If you think an accident—whether a vehicular crash or a complication during medical treatment—resulted from someone else's negligence, you could have grounds for a personal injury lawsuit that results in compensation for damages. Michigan laws governing such lawsuits have unique requirements, though legal procedures are similar nationwide.

What Is the Proper Jurisdiction for My Case?

Individuals seeking less than $3,000 in damages must file personal injury lawsuits in small claims court; Michigan District Courts have jurisdiction for lawsuits asking more than $3,000 and less than $25,000, and Circuit Courts hear cases worth more than $25,000. The individual alleging injury can file a lawsuit either in the county in which the incident occurred or in the person's county of residence.

What Are the Time Limits for Filing a Lawsuit?

In Michigan, plaintiffs are permitted three years after the incident in which to file personal injury litigation. In medical or legal malpractice lawsuits, the period is two years beginning from the date the injury or problem was discovered.

What Is the Filing Procedure?

First, the plaintiff files a document called a Complaint in the appropriate court. The individual, business or organization subject to the litigation—the defendant—is allowed 21 days after the Complaint is served to file a Response answering the allegations. The defendant is allowed 28 days if the Complaint was served by mail. Defendants can file countersuits or counterclaims if they believe the plaintiff harmed them, and can also file crossclaims contending that a third party is responsible.

How Will Damages Be Determined?

The lawsuit can request compensatory damages, such as reimbursement for medical expenses, compensation for lost wages, and damage to property. Noneconomic damages, such as compensation for pain and suffering or emotional distress, are permitted but are capped at $280,000 for "ordinary" cases and $500,000 for damage to the brain, spinal cord, or reproductive system. Punitive damages are not permitted. Plaintiffs in Michigan can recover damages as long as the defendant is at least partly responsible for the injury, though damages are reduced based on the percentage of responsibility, and noneconomic damages are not permitted.

Preparations for Trial

The pretrial process can include motions, or requests to the court, for things such as a jury trial or mediation.

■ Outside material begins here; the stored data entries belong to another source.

(** * MicroExchange: the order book, its price levels and the engine facade

    A shallow embedding of [core/include/Order.h], [PriceLevel.h],
    [OrderBook.h] and [MatchingEngine.h].

    - Unsigned 64-bit quantities, ids and sequence numbers are [Z] with the
      wrap-around of every [+=], [-=] and [++] written out ([wrap64]); the
      32-bit [order_count_] wraps with [wrap32].  Prices are signed ticks.
    - [Order*] is an index into the arena; [nullptr] is [None].  The book
      never gives a slot back to the arena, so [allocate] always hands out
      the next unused slot.
    - [std::map<Price, PriceLevel>] and [std::unordered_map<OrderId, Order*>]
      are [gmap]s; [begin()] and [std::prev(end())] are the least and the
      greatest key.
    - The two callbacks are an event log; [now()] reads an external clock
      [clk], one reading per call. *)

From Stdlib Require Import ZArith Lia.
From stdpp Require Import base option list gmap strings sorting.

Open Scope Z_scope.

(** ** Scalars *)

Abbreviation Price := Z (only parsing).
Abbreviation Quantity := Z (only parsing).
Abbreviation OrderId := Z (only parsing).
Abbreviation SeqNum := Z (only parsing).
Abbreviation Timestamp := Z (only parsing).
Abbreviation ptr := nat (only parsing).

Definition wrap64 (z : Z) : Z := z mod 2 ^ 64.
Definition wrap32 (z : Z) : Z := z mod 2 ^ 32.

Definition PRICE_MARKET : Price := 0.

Inductive Side := Buy | Sell.
Inductive OrderType := Limit | Market | IOC | FOK.
Inductive TimeInForce := GTC | TifIOC | TifFOK | DAY.
Inductive OrderStatus :=
  New | PartiallyFilled | Filled | Cancelled | Rejected | Amended.

#[global] Instance Side_eq_dec : EqDecision Side.
Proof. solve_decision. Defined.
#[global] Instance OrderType_eq_dec : EqDecision OrderType.
Proof. solve_decision. Defined.
#[global] Instance TimeInForce_eq_dec : EqDecision TimeInForce.
Proof. solve_decision. Defined.
#[global] Instance OrderStatus_eq_dec : EqDecision OrderStatus.
Proof. solve_decision. Defined.

(** ** Order.h *)

Module Order.

Record t := mk {
  id : OrderId;
  sequence : SeqNum;
  side : Side;
  type : OrderType;
  tif : TimeInForce;
  price : Price;
  quantity : Quantity;
  filled_qty : Quantity;
  leaves_qty : Quantity;
  entry_time : Timestamp;
  last_update : Timestamp;
  status : OrderStatus;
  prev : option ptr;
  next : option ptr;
  symbol : string
}.

(** [Order{}]: every member at its default initialiser. *)
Definition init : t :=
  mk 0 0 Buy Limit GTC 0 0 0 0 0 0 New None None EmptyString.

Definition set_sequence (v : SeqNum) (o : t) : t :=
  let 'mk a _ c d e f g h i j k l m n s := o in mk a v c d e f g h i j k l m n s.
Definition set_price (v : Price) (o : t) : t :=
  let 'mk a b c d e _ g h i j k l m n s := o in mk a b c d e v g h i j k l m n s.
Definition set_quantity (v : Quantity) (o : t) : t :=
  let 'mk a b c d e f _ h i j k l m n s := o in mk a b c d e f v h i j k l m n s.
Definition set_filled_qty (v : Quantity) (o : t) : t :=
  let 'mk a b c d e f g _ i j k l m n s := o in mk a b c d e f g v i j k l m n s.
Definition set_leaves_qty (v : Quantity) (o : t) : t :=
  let 'mk a b c d e f g h _ j k l m n s := o in mk a b c d e f g h v j k l m n s.
Definition set_last_update (v : Timestamp) (o : t) : t :=
  let 'mk a b c d e f g h i j _ l m n s := o in mk a b c d e f g h i j v l m n s.
Definition set_status (v : OrderStatus) (o : t) : t :=
  let 'mk a b c d e f g h i j k _ m n s := o in mk a b c d e f g h i j k v m n s.
Definition set_prev (v : option ptr) (o : t) : t :=
  let 'mk a b c d e f g h i j k l _ n s := o in mk a b c d e f g h i j k l v n s.
Definition set_next (v : option ptr) (o : t) : t :=
  let 'mk a b c d e f g h i j k l m _ s := o in mk a b c d e f g h i j k l m v s.

Definition is_buy (o : t) : bool := bool_decide (side o = Buy).
Definition is_filled (o : t) : bool := bool_decide (leaves_qty o = 0).
Definition is_active (o : t) : bool :=
  bool_decide (status o = New) || bool_decide (status o = PartiallyFilled).

(** [fill(qty)]; [now] is the clock reading it stores. *)
Definition fill (qty : Quantity) (now : Timestamp) (o : t) : t :=
  let o := set_filled_qty (wrap64 (filled_qty o + qty)) o in
  let o := set_leaves_qty (wrap64 (leaves_qty o - qty)) o in
  let o := set_last_update now o in
  set_status (if bool_decide (leaves_qty o = 0) then Filled else PartiallyFilled) o.

Definition cancel (now : Timestamp) (o : t) : t :=
  set_last_update now (set_leaves_qty 0 (set_status Cancelled o)).
Lemma add_message_eq sms_data now c v s f t d o :
  add_message sms_data now (mk_world (mk_SMSHandler c v s f t) d o)
  = (Ok (http_record (c + 1) sms_data now),
     mk_world (mk_SMSHandler (c + 1) (pushed (http_record (c + 1) sms_data now) v)
                 (s + 1) f t)
       (saved (http_record (c + 1) sms_data now) d) o).
Proof.
  unfold add_message, bind, self, assign, modify; simpl.
  unfold set_successful_messages, set_processed_messages, set_message_counter; simpl.
  rewrite keep_last_100_pop_eq. fold (http_record (c + 1) sms_data now).
  rewrite save_frame. reflexivity.
Qed.

Lemma simulate_outgoing_message_eq dest text now c v s f t d o :
  simulate_outgoing_message dest text now (mk_world (mk_SMSHandler c v s f t) d o)
  = (Ok (outgoing_record (c + 1) dest text now),
     mk_world (mk_SMSHandler (c + 1) (pushed (outgoing_record (c + 1) dest text now) v)
                 (s + 1) f t)
       (saved (outgoing_record (c + 1) dest text now) d) o).
Proof.
  unfold simulate_outgoing_message, bind, self, assign, modify; simpl.
  unfold set_successful_messages, set_processed_messages, set_message_counter; simpl.
  rewrite keep_last_100_pop_eq. fold (outgoing_record (c + 1) dest text now).
  rewrite save_frame. reflexivity.
Qed.

Lemma clear_messages_eq c v s f t d o :
  clear_messages (mk_world (mk_SMSHandler c v s f t) d o)
  = (Ok tt, mk_world (mk_SMSHandler 0 [] 0 0 t) d o).
Proof. reflexivity. Qed.

Lemma reset_statistics_eq now c v s f t d o :
  reset_statistics now (mk_world (mk_SMSHandler c v s f t) d o)
  = (Ok tt, mk_world (mk_SMSHandler 0 [] 0 0 now) d o).
Proof. reflexivity. Qed.

Lemma for_each_merge_one ids items :
  forall c v s f t d o,
  exists r,
    for_each items (merge_one ids) (mk_world (mk_SMSHandler c v s f t) d o)
    = (r, mk_world (mk_SMSHandler c (v ++ fst (discovered ids items)) s f t) d o)
    /\ (if snd (discovered ids items) then r = Ok tt else exists e, r = Raise e).
Proof.
  induction items as [ | item rest IH]; intros c v s f t d o; simpl.
  - exists (Ok tt). rewrite app_nil_r. split; reflexivity.
  - set (loop := for_each rest (merge_one ids)) in *. unfold bind.
    destruct item as [ | b | n | str | l | fields]; simpl;
      try (eexists; rewrite app_nil_r; split; [reflexivity | eexists; reflexivity]).
    unfold merge_one, bind, lift_result.
    destruct (py_hash (dict_get fields "id" JNull)) as [k | e] eqn:Hk; simpl.
    + destruct (discovered ids rest) as [news completed] eqn:Hd; simpl.
      destruct (set_mem k ids); simpl.
      * destruct (IH c v s f t d o) as [r [Hr Hc]].
        simpl in Hr, Hc.
        unfold ret. rewrite Hr. destruct r as [[] | e].
        -- exists (Ok tt). split; [reflexivity | ].
           destruct completed; [reflexivity | destruct Hc; discriminate].
        -- exists (Raise e). split; [reflexivity | ].
           destruct completed; [discriminate | eexists; reflexivity].
      * unfold assign, modify, set_processed_messages; simpl.
        destruct (IH c (v ++ [fields]) s f t d o) as [r [Hr Hc]].
        simpl in Hr, Hc.
        rewrite Hr. rewrite <- app_assoc. simpl. destruct r as [[] | e].
        -- exists (Ok tt). split; [reflexivity | ].
           destruct completed; [reflexivity | destruct Hc; discriminate].
        -- exists (Raise e). split; [reflexivity | ].
           destruct completed; [discriminate | eexists; reflexivity].
    + eexists. rewrite app_nil_r. split; [reflexivity | eexists; reflexivity].
Qed.

Lemma load_shared_messages_eq c v s f t d o :
  load_shared_messages (mk_world (mk_SMSHandler c v s f t) d o)
  = (Ok tt, mk_world (mk_SMSHandler c (reconciled v d) s f t) d o).
Proof.
  unfold reconciled, merged, merge_outcome, load_shared_messages, try_except,
    bind, with_disk, self, lift_result; simpl.
  destruct d as [cont rd ow]; unfold os_path_exists, open_r_json_load; simpl.
  destruct cont as [ | | j]; simpl; try (rewrite app_nil_r; reflexivity).
  - destruct rd; simpl; rewrite app_nil_r; reflexivity.
  - destruct rd; simpl; [ | rewrite app_nil_r; reflexivity].
    destruct (id_set v) as [ids | e]; simpl; [ | rewrite app_nil_r; reflexivity].
    destruct (py_iter j) as [items | e]; simpl; [ | rewrite app_nil_r; reflexivity].
    destruct (for_each_merge_one ids items c v s f t
                (mk_store (Document j) true ow) o) as [r [Hr Hc]].
    rewrite Hr. destruct (snd (discovered ids items)).
    + subst r. simpl. unfold keep_last_100.
      destruct (100 <? List.length (v ++ fst (discovered ids items)))%nat;
        reflexivity.
    + destruct Hc as [e ->]. reflexivity.
Qed.

(** ** Lists: the last [n] elements *)

Lemma last_n_rev {A : Type} (n : nat) (l : list A) :
  last_n n l = rev (firstn n (rev l)).
Proof. unfold last_n. rewrite firstn_rev, rev_involutive. reflexivity. Qed.

Lemma last_n_all {A : Type} (n : nat) (l : list A) :
  (List.length l <= n)%nat -> last_n n l = l.
Proof.
  intros H. unfold last_n. replace (List.length l - n)%nat with 0%nat by lia.
  reflexivity.
Qed.

Lemma last_n_length {A : Type} (n : nat) (l : list A) :
  List.length (last_n n l) = Nat.min n (List.length l).
Proof. unfold last_n. rewrite length_skipn. lia. Qed.

Lemma last_n_app_last_n {A : Type} (n : nat) (a b : list A) :
  last_n n (last_n n a ++ b) = last_n n (a ++ b).
Proof.
  rewrite !last_n_rev, !rev_app_distr, rev_involutive.
  f_equal. rewrite !firstn_app. f_equal.
  rewrite firstn_firstn. f_equal. lia.
Qed.

Lemma last_n_map {A B : Type} (g : A -> B) (n : nat) (l : list A) :
  map g (last_n n l) = last_n n (map g l).
Proof. unfold last_n. rewrite skipn_map, length_map. reflexivity. Qed.

Lemma keep_last_100_last_n {A : Type} (l : list A) :
  keep_last_100 l = last_n 100 l.
Proof.
  unfold keep_last_100. destruct (100 <? List.length l)%nat eqn:H; [reflexivity | ].
  apply Nat.ltb_ge in H. symmetry. apply last_n_all. exact H.
Qed.

Lemma pushed_last_n (msg : pydict) (l : list pydict) :
  (List.length l <= 100)%nat -> pushed msg l = last_n 100 (l ++ [msg]).
Proof.
  intros H. unfold pushed.
  destruct (100 <? List.length (l ++ [msg]))%nat eqn:E.
  - apply Nat.ltb_lt in E. rewrite length_app in E. simpl in E.
    unfold last_n. rewrite length_app. simpl.
    replace (List.length l + 1 - 100)%nat with 1%nat by lia. reflexivity.
  - apply Nat.ltb_ge in E. symmetry. apply last_n_all. exact E.
Qed.

Lemma pushed_length (msg : pydict) (l : list pydict) :
  (List.length l <= 100)%nat ->
  List.length (pushed msg l) = Nat.min (List.length l + 1) 100.
Proof.
  intros H. rewrite pushed_last_n by exact H.
  rewrite last_n_length, length_app. cbn [List.length]. lia.
Qed.

Lemma pushed_last (msg : pydict) (l : list pydict) :
  last (pushed msg l) [] = msg.
Proof.
  unfold pushed. destruct (100 <? List.length (l ++ [msg]))%nat eqn:E.
  - destruct l as [ | a l']; [discriminate E | ].
    simpl. apply last_last.
  - apply last_last.
Qed.

(** ** One step of a run *)

Lemma step_append e c v s f t d o :
  is_append e = true ->
  exists d',
    step (mk_world (mk_SMSHandler c v s f t) d o) e
    = mk_world (mk_SMSHandler (c + 1) (pushed (record_of e (c + 1)) v) (s + 1) f t)
        d' o.
Proof.
  intros H. destruct e; try discriminate H; unfold step, exec, bind; simpl.
  - destruct (process_sms_eq apdu_data msisdn now_response now_record c v s f t d o)
      as [response [-> _]].
    eexists. reflexivity.
  - rewrite add_message_eq. eexists. reflexivity.
  - rewrite simulate_outgoing_message_eq. eexists. reflexivity.
Qed.

Lemma step_other e c v s f t d o :
  is_append e = false ->
  step (mk_world (mk_SMSHandler c v s f t) d o) e
  = match e with
    | Call_clear_messages => mk_world (mk_SMSHandler 0 [] 0 0 t) d o
    | Call_reset_statistics now => mk_world (mk_SMSHandler 0 [] 0 0 now) d o
    | Call_load_shared_messages =>
        mk_world (mk_SMSHandler c (reconciled v d) s f t) d o
    | Env_store d' => mk_world (mk_SMSHandler c v s f t) d' o
    | _ => mk_world (mk_SMSHandler c v s f t) d o
    end.
Proof.
  intros H. destruct e; try discriminate H; unfold step, exec; simpl;
    try reflexivity.
  rewrite load_shared_messages_eq. reflexivity.
Qed.

Lemma record_of_status e c :
  is_append e = true ->
  dict_get (record_of e c) "status" JNull = JStr "success".
Proof. intros H. destruct e; try discriminate H; reflexivity. Qed.

Lemma record_of_id e c :
  is_append e = true ->
  dict_get (record_of e c) "id" JNull = JNum c.
Proof. intros H. destruct e; try discriminate H; reflexivity. Qed.

(** ** Invariants of a run *)


Lemma step_never_failed w e : never_failed w -> never_failed (step w e).
Proof.
  destruct_world w. unfold never_failed. simpl. intros H.
  destruct (is_append e) eqn:E.
  - destruct (step_append e c v s f t d o E) as [d' ->]. exact H.
  - rewrite (step_other e c v s f t d o E).
    destruct e; try discriminate E; simpl; auto.
Qed.


Lemma run_invariant (P : world -> Prop) (allowed : event -> bool) :
  (forall w e, allowed e = true -> P w -> P (step w e)) ->
  forall es w, forallb allowed es = true -> P w -> P (run es w).
Proof.
  intros Hstep es. induction es as [ | e rest IH]; intros w Hall Hw; simpl.
  - exact Hw.
  - simpl in Hall. apply andb_prop in Hall. destruct Hall as [He Hrest].
    apply IH; [exact Hrest | apply Hstep; assumption].
Qed.

Lemma forallb_true {A : Type} (l : list A) : forallb (fun _ => true) l = true.
Proof. induction l; simpl; auto. Qed.


Lemma run_never_failed es w : never_failed w -> never_failed (run es w).
Proof.
  apply (run_invariant never_failed (fun _ => true)).
  - intros w' e _. apply step_never_failed.
  - apply forallb_true.
Qed.

Lemma statistics_eq c v s f t d o :
  statistics (mk_world (mk_SMSHandler c v s f t) d o)
  = [ ("total_messages", JNum c);
      ("successful_messages", JNum s);
      ("failed_messages", JNum f);
      ("last_processed", match rev v with
                         | last_msg :: _ => JObj last_msg
                         | [] => JNull
                         end);
      ("last_message_time", match rev v with
                            | last_msg :: _ => dict_get last_msg "timestamp" JNull
                            | [] => JNull
                            end);
      ("start_time", JStr t) ].
Proof.
  unfold statistics, get_statistics, bind, self, ret; simpl.
  destruct (rev v) as [ | last_msg r]; [reflexivity | ].
  destruct (dict_has last_msg "timestamp"); reflexivity.
Qed.

Lemma statistics_counters w :
  stat (statistics w) "total_messages" = message_counter (sms_handler w)
  /\ stat (statistics w) "successful_messages" = successful_messages (sms_handler w)
  /\ stat (statistics w) "failed_messages" = failed_messages (sms_handler w).
Proof. destruct_world w. rewrite statistics_eq. repeat split. Qed.

Lemma created_status es :
  forall w, Forall (fun r => dict_get r "status" JNull = JStr "success") (created es w).
Proof.
  induction es as [ | e rest IH]; intros w; simpl.
  - constructor.
  - apply Forall_app. split; [ | apply IH].
    destruct (is_append e) eqn:E; [ | constructor].
    constructor; [ | constructor].
    destruct_world w.
    destruct (step_append e c v s f t d o E) as [d' ->]. unfold view. simpl.
    rewrite pushed_last. apply record_of_status. exact E.
Qed.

There also will be a discovery process, which is an exchange of information and evidence that can include:

  • Interrogatories: Written questions the other side must answer
  • Depositions: Out-of-court testimony under oath
  • Visual inspections: Reviews of sites prominent in the litigation
  • Medical examinations: Mental and physical evaluations of the plaintiff.

Alternative Dispute Resolution

Though television dramas might convince you otherwise, the reality in Michigan is that only about 2 percent of civil lawsuits go to trial. The rest are either dismissed or resolved beforehand through arbitration, mediation, or neutral assessment. Individual parties can agree to hire arbitrators, or the court can appoint someone to help resolve the case.

Proceeding to Trial

The trial commences with the selection of six jurors. The plaintiff and defendant present evidence in hopes of swaying jurors, five of whom must agree to the verdict. Any party can appeal any verdict with which they disagree; in personal injury lawsuits, appeals often center on the amount of damages.

What Will the Lawsuit Cost?

Personal injury lawyers frequently take cases on a contingency basis, which means the amount of compensation is dependent upon the results. The most common arrangement involves reimbursing the attorney for expenses and paying fees equal to one-third of the amount of any damages awarded.

Consulting an Attorney

This article is a general overview of Michigan personal injury law. Although it is possible to handle small cases without assistance, it is best to consult a personal injury lawyer for complex matters.